Wednesday, November 15, 2006

Met the new bosses...same as the old bosses

Right before ripping into Monday night’s “Pinball Wizard” encore, Who guitarist and longtime leader Pete Townshend paused on stage and swayed back and forth, his red Fender Stratocaster hanging at his waist, aimed at the audience like a rifle. With a weary smile on his face, he seemed to be saying, “are you sure you want to drag this old man back on stage again?”

Pete seems a lot happier these days. For one thing, he only dropped a pair of F-bombs in between songs. Down in Houston six years ago, “Mr. Windmill” went on a number of tears, only some of which were musical. But on Monday night, I caught more than a few genuine smiles from one of Rock’s legendary “angry young men”.

Seeing Townshend and Daltrey in action again was a bittersweet experience. They sounded great, but even though the backup musicians were fantastic—especially drummer Zak Starkey (Ringo’s kid)—there was a feeling of emptiness on the stage. The new bass player managed to hold Entwhistle’s stoic posture, and his bass licks were fine, but having him stand in the back with the other “backups” made it all the more obvious that these days The Who is one Ox short. Starkey does a better job of filling the void left by original Master of Mayhem Keith Moon, partially because Zak is a great drummer, mostly because the fact that his dad was Moon’s best buddy gives his presence an almost nostalgic appropriateness.

Of course, no one is aware of the absence of his old friends more than Townshend, who has always struck me as the 60’s icon most aware of his peer’s mortality rate. I’ll never forget his point that while Hendrix and Moon were our icons, they were his (expletive deleted) friends. I doubt there’s a time he takes the stage that he doesn’t (expletive deleted) think about them.

What has remained is the music, and on Monday the crew pulled out all the stops. From the opening licks of “I Can’t Explain” through the epic encore medley from “Tommy”, Pete and the boys nailed all the high points, and convinced me that “Baba O’Reilly” is indeed my all-time favorite Who track, even if I still don’t know what the title means. “Won’t Get Fooled Again”, “My Generation”, and “Who Are You” are as anthemic as ever, and even the stuff off the new album sounded very Who-ish.

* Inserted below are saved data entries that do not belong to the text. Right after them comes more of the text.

Definition adopt_pending_on_disk_task (now : Z) (has_db mark_capture_repair : bool) (config : DownloadConfig) (asset : PhotoAsset)
    (ctx : DownloadContext) (task : DownloadTask) (t : TaskPlanner) (s : St) : TaskPlanner * St * option PendingOnDiskAdoption :=
  let lib := effective_asset_library asset config in
  if has_db && pending_version ctx lib asset (dt_version_size task) then
    let recorded := pending_file_matching_checksum ctx lib (state_id asset) (dt_version_size task) (dt_checksum task) in
    match adopt_pending_task_path now mark_capture_repair asset task recorded t s with
    | (t, s, None) =>
        let matching d :=
          bool_decide (dp_version_size d = dt_version_size task)
          && match pending_filename_for_asset_version ctx lib asset (dt_version_size task) with
             | Some filename => pending_filename_matches_derived filename (dp_filename d)
             | None => false
             end in
        (* the recorded file is looked up with the checksum of each derived path *)
        (fix go (derived : list DerivedPath) t s :=
           match derived with
           | [] => (t, s, None)
           | d :: derived =>
               match adopt_pending_derived_path now mark_capture_repair lib asset d
                       (pending_file_matching_checksum ctx lib (state_id asset) (dp_version_size d) (dp_checksum d)) t s with
               | (t, s, None) => go derived t s
               | found => found
               end
           end) (List.filter matching (derive_expected_paths asset config)) t s
    | found => found
    end
  else (t, s, None).
(* ===== verification/Producer.v ===== *)
(** * The producer of a streaming download: [src/download/pipeline.rs]

    One pass over the assets of an enumeration: each asset is recorded, its
    changed metadata applied, its tasks planned, and every task either sent to
    the downloaders, adopted from disk, confirmed, given up or skipped; the
    skips are counted and the pending rows touched at the end.

    The store may fail at any call.  The shutdown token, the free disk space
    and the channel to the downloaders are functions of the store's state, so
    that they may change between any two calls.  [None]: the planner ran out of
    fuel. *)
From S2P Require Import Prelude RustStr Types StateTypes StateDb Filter Stats Planner Finalize Context Source Hydrate OnDisk.

(** ** Free disk space *)

Inductive BatchForecast := Continue | Warn | Bail.

Definition FREE_SPACE_RESNAPSHOT_INTERVAL_BYTES : Z := 10 * 1024 * 1024 * 1024.
Definition FREE_PROBE_NONE_SENTINEL : Z := U64_MAX.
Definition MIN_FREE_BYTES_HARD : Z := 100 * 1024 * 1024.

(** The atomics of the producer. *)
Record Space := {
  sp_initial_free : Z;
  sp_last_resnapshot_total : Z;
  sp_queued_bytes : Z;
  sp_warn_emitted : bool;
}.

Definition Space_new (initial_free_at_start : option Z) : Space :=
  {| sp_initial_free := default FREE_PROBE_NONE_SENTINEL initial_free_at_start; sp_last_resnapshot_total := 0;
     sp_queued_bytes := 0; sp_warn_emitted := false |}.

Definition batch_forecast_decision (size : Z) (initial_free : option Z) (sp : Space) : Space * BatchForecast * Z :=
  let total := wrapping_add_u64 (sp_queued_bytes sp) size in
  let set warned := {| sp_initial_free := sp_initial_free sp; sp_last_resnapshot_total := sp_last_resnapshot_total sp;
                       sp_queued_bytes := total; sp_warn_emitted := warned |} in
  match initial_free with
  | None => (set (sp_warn_emitted sp), Continue, total)
  | Some free =>
      if free <=? total then (set (sp_warn_emitted sp), Bail, total)
      else if (Z.min U64_MAX (free * 9) / 10 <=? total) then
        (set true, if sp_warn_emitted sp then Continue else Warn, total)
      else (set (sp_warn_emitted sp), Continue, total)
  end.

Definition should_resnapshot_free_space (total last_snapshot_total interval : Z) : bool :=
  (0 <? interval) && (interval <=? Z.max 0 (total - last_snapshot_total)).

(** [available] is [available_disk_space] of the directory; the answer is
    [true] when the producer gives up. *)
Definition forecast_check (available : option Z) (size : Z) (sp : Space) : Space * bool :=
  let total_so_far := wrapping_add_u64 (sp_queued_bytes sp) size in
  let sp :=
    if should_resnapshot_free_space total_so_far (sp_last_resnapshot_total sp) FREE_SPACE_RESNAPSHOT_INTERVAL_BYTES then
      match available with
      | Some refreshed => {| sp_initial_free := refreshed; sp_last_resnapshot_total := total_so_far;
                             sp_queued_bytes := sp_queued_bytes sp; sp_warn_emitted := sp_warn_emitted sp |}
      | None => sp
      end
    else sp in
  let initial_free := if sp_initial_free sp =? FREE_PROBE_NONE_SENTINEL then None else Some (sp_initial_free sp) in
  let '(sp, decision, _) := batch_forecast_decision size initial_free sp in
  (sp, match decision with Bail => true | _ => false end).
(* ===== verification/ProducerSpec.v ===== *)
(** * What the producer of a streaming download promises

    Every asset of the stream is accounted for, and every task that reaches the
    downloaders is in the store before it does. *)
From S2P Require Import Prelude RustStr Types StateTypes StateDb StateDbSpec StateReads Filter FilterSpec Collision Stats Planner Finalize FinalizeSpec StateLaws PlannerSpec Context Albums Source Hydrate SourceDb OnDisk Producer.

(** ** Accounting *)

(** [accounted] and [seen] at the end of the task of the producer. *)
Definition accounted (c : Counts) : Z := total (ct_skips c) - ps_duplicates (ct_skips c) + ct_forwarded c.
(** Seen, but neither skipped nor forwarded. *)
Definition unaccounted (c : Counts) : Z := ct_assets_seen c - accounted c.
Definition troubles (c : Counts) : Z := ct_enum_errors c + ct_state_write_failures c.

(** The assets taken from the stream. *)
Definition visited (c : Counts) : Z := ct_assets_seen c + ps_duplicates (ct_skips c).

Lemma total_add_assign a b : total (add_assign a b) = total a + total b.
Proof. unfold total, add_assign. cbn. lia. Qed.

(** A skip that is no duplicate accounts for one asset. *)
Definition accounts (k : Skip) : Z := match k with KDuplicate | KDisposition (Unresolved | Forwarded) => 0 | _ => 1 end.
Lemma count_skip_accounts k s : total (count_skip k s) - ps_duplicates (count_skip k s) = total s - ps_duplicates s + accounts k.
Proof.
  unfold count_skip. rewrite total_add_assign.
  destruct k as [[]| |[]]; unfold total, add_assign; cbn; lia.
Qed.

Lemma tick_unaccounted t c : unaccounted (tick t c) = unaccounted c + match t with
  | TSkip k => - accounts k | TForwarded => -1 | TSeen => 1 | TEnumError | TWriteFailure _ => 0 end.
Proof.
  unfold unaccounted, accounted. destruct t as [k| | | |n]; cbn [tick ct_skips ct_forwarded ct_assets_seen]; try lia.
  rewrite count_skip_accounts. lia.
Qed.
Lemma tick_troubles t c : troubles (tick t c) = troubles c + match t with TEnumError => 1 | TWriteFailure n => n | _ => 0 end.
Proof. unfold troubles. destruct t; cbn; lia. Qed.
Lemma tick_visited t c : visited (tick t c) = visited c + match t with TSkip KDuplicate | TSeen => 1 | _ => 0 end.
Proof. unfold visited. destruct t as [[]| | | |]; cbn; lia. Qed.

Section Steps.
Context {St : Type} `{SourceStore St, LegacyOwnerStore St, DownloadStateStore St, MembershipStore St, DownloadFinalizationStore St,
  FileHashes St, TouchStore St}.
Context `{FilterEnv, StateEnv} {AnyError : Type}.
Context (ps : PassSettings) (fuel : nat) (is_cancelled : St → bool) (now : St → Z) (available_disk_space : St → option Z).
Context (cancel : St → St) (send : DownloadTask → St → St * bool).
Context (library_order : gmap str (list str) → list (str * list str)).

(** Steps that account for no asset and may count troubles. *)
Definition quiet {A} (m : Step St A) : Prop :=
  ∀ p p' a, m p = Some (p', a) → unaccounted (pd_counts p') = unaccounted (pd_counts p) ∧
    troubles (pd_counts p) <= troubles (pd_counts p') ∧ visited (pd_counts p') = visited (pd_counts p).

Lemma quiet_same {A} (m : Step St A) : (∀ p p' a, m p = Some (p', a) → pd_counts p' = pd_counts p) → quiet m.
Proof. intros Hm p p' a E. rewrite (Hm _ _ _ E). lia. Qed.
Lemma quiet_ret {A} (a : A) : quiet (mret a).
Proof. apply quiet_same. by intros p p' b [= <- <-]. Qed.
Lemma quiet_bind {A B} (m : Step St A) (k : A → Step St B) : quiet m → (∀ a, quiet (k a)) → quiet (m ≫= k).
Proof.
  intros Hm Hk p p' b E. unfold mbind, Step_bind in E. destruct (m p) as [[p1 a]|] eqn:Em; [|done].
  apply Hm in Em. apply Hk in E. lia.
Qed.
Lemma quiet_on_db {A} (op : St → St * A) : quiet (on_db op).
Proof. apply quiet_same. intros p p' a. unfold on_db. destruct (op _). by intros [= <- <-]. Qed.
Lemma quiet_on_planner {A} (op : TaskPlanner → TaskPlanner * A) : quiet (on_planner op : Step St A).
Proof. apply quiet_same. intros p p' a. unfold on_planner. destruct (op _). by intros [= <- <-]. Qed.
Lemma quiet_on_both {A} (op : TaskPlanner → St → TaskPlanner * St * A) : quiet (on_both op).
Proof. apply quiet_same. intros p p' a. unfold on_both. destruct (op _ _) as [[]]. by intros [= <- <-]. Qed.
Lemma quiet_on_claims {A} (op : gset (str * str) → St → gset (str * str) * St * A) : quiet (on_claims op).
Proof. apply quiet_same. intros p p' a. unfold on_claims. destruct (op _ _) as [[]]. by intros [= <- <-]. Qed.
Lemma quiet_insert_name name : quiet (insert_name name : Step St bool).
Proof. apply quiet_same. by intros p p' a [= <- <-]. Qed.
Lemma quiet_read {A} (f : St → A) : quiet (read f).
Proof. apply quiet_same. by intros p p' a [= <- <-]. Qed.
Lemma quiet_edit touched space sent : quiet (edit touched id space sent : Step St unit).
Proof. apply quiet_same. by intros p p' a [= <- <-]. Qed.
Lemma quiet_write_failure n : 0 <= n → quiet (count (TWriteFailure n) : Step St unit).
Proof. intros Hn p p' a [= <- <-]. cbn [pd_counts]. rewrite tick_unaccounted, tick_troubles, tick_visited. lia. Qed.
Lemma quiet_failed {A} (r : result StateError A) : quiet (count_failed r : Step St unit).
Proof. destruct r; [apply quiet_ret|by apply quiet_write_failure]. Qed.
Lemma quiet_plan asset : quiet (plan_step ps fuel asset : Step St _).
Proof.
  apply quiet_same. intros p p' a. unfold plan_step. destruct (plan_asset _ _ _ _) as [[]|]; [|done]. by intros [= <- <-].
Qed.
End Steps.
#[export] Hint Resolve quiet_ret quiet_bind quiet_on_db quiet_on_planner quiet_on_both quiet_on_claims quiet_insert_name quiet_read
  quiet_edit quiet_failed quiet_plan : quiet.
#[export] Hint Extern 1 (quiet (count (TWriteFailure 1))) => apply quiet_write_failure; lia : quiet.

(** Through binds and case distinctions. *)
Ltac quiet := intros; repeat first
  [ solve [auto with quiet]
  | apply quiet_bind; [|intros ?]
  | match goal with |- quiet (match ?x with _ => _ end) => destruct x end ].

Section Accounting.
Context {St : Type} `{SourceStore St, LegacyOwnerStore St, DownloadStateStore St, MembershipStore St, DownloadFinalizationStore St,
  FileHashes St, TouchStore St}.
Context `{FilterEnv, StateEnv} {AnyError : Type}.
Context (ps : PassSettings) (fuel : nat) (is_cancelled : St → bool) (now : St → Z) (available_disk_space : St → option Z).
Context (cancel : St → St) (send : DownloadTask → St → St * bool).
Context (library_order : gmap str (list str) → list (str * list str)).

Lemma quiet_refresh ctx lib asset : quiet (refresh_metadata_before_planning ps ctx lib asset : Step St _).
Proof. unfold refresh_metadata_before_planning. quiet. Qed.
Lemma quiet_record ctx asset : quiet (record_asset ps ctx asset : Step St _).
Proof. unfold record_asset. pose proof quiet_refresh. quiet. Qed.
Lemma quiet_weigh available size : quiet (λ p : Producer St, let '(sp, bail) := forecast_check available size (pd_space p) in
  '(p, _) ← edit [] id (λ _, sp) [] p; Some (p, bail)).
Proof. apply quiet_same. intros p p' a. destruct (forecast_check _ _ _). by intros [= <- <-]. Qed.
Lemma quiet_forward asset task : quiet (forward ps now available_disk_space cancel send asset task : Step St _).
Proof. unfold forward. pose proof quiet_weigh. quiet. Qed.
Lemma quiet_check_disk ctx asset refreshed task : quiet (check_disk ps now available_disk_space cancel send ctx asset refreshed task : Step St _).
Proof. unfold check_disk. pose proof quiet_forward. quiet. Qed.
Lemma quiet_task ctx asset refreshed task : quiet (process_task ps now available_disk_space cancel send ctx asset refreshed task : Step St _).
Proof. unfold process_task. pose proof quiet_forward. pose proof quiet_check_disk. quiet. Qed.
Lemma quiet_tasks ctx asset refreshed tasks : ∀ d, quiet (process_tasks ps now available_disk_space cancel send ctx asset refreshed tasks d : Step St _).
Proof. pose proof quiet_task. induction tasks; intros d; cbn [process_tasks]; quiet. Qed.

(** What a step can answer. *)
Definition answers {A} (P : A → Prop) (m : Step St A) : Prop := ∀ p p' a, m p = Some (p', a) → P a.
Lemma answers_ret {A} (P : A → Prop) a : P a → answers P (mret a).
Proof. by intros Ha p p' b [= <- <-]. Qed.
Lemma answers_bind {A B} (P : B → Prop) (m : Step St A) (k : A → Step St B) : (∀ a, answers P (k a)) → answers P (m ≫= k).
Proof. intros Hk p p' b E. unfold mbind, Step_bind in E. destruct (m p) as [[p1 a]|]; [|done]. by eapply Hk. Qed.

Thanks to the generous help of my inside man Micah, I was able to score tickets right across from the stage about ten rows up. We were close enough to believe that Pete could actually see us when he waved goodbye at the end of the show. I shared the event with my old friend Josh Christensen, fellow Who enthusiast, and in fact, the same guy I saw the Houston concert with.

This time around, The Who brought The Pretenders as the opening act. The Pretenders also managed to make the most of the Delta Center sound system, grooving through favorites like “Back on the Chain Gang” and “Don’t Get Me Wrong”, and I couldn’t help but smile when I realized that the woman singing on stage once had a child with Kinks frontman Ray Davies.

What a weird life.

That’s what’s so strange about going to concerts like these. Something tells me that I’d probably never be real tight friends with most of these guys, aside from sharing common artistic drives. As I look around the arena at the aging hippies, the beer-toting Salt Lake socialites, and the guy in full leather and pompadour wearing the “BEFORE ELVIS, THERE WAS NOTHING” T-shirt, I realize I’m not your typical Who fan.

Yet, the music they make still hits—sorry—a power chord with me every time. “Who Are You” might have been written after a drunk Townshend ran into the Sex Pistols at a New York bar in ’78, but it means something else to me. “Teenage Wasteland” might remind some people of lighting doobies in their parent’s basement, but it applies equally to 1993 Davis County behind my blue-green eyes. Most music is vague enough to serve those multiple functions.

It served them Monday night, even if the band was only at half-staff.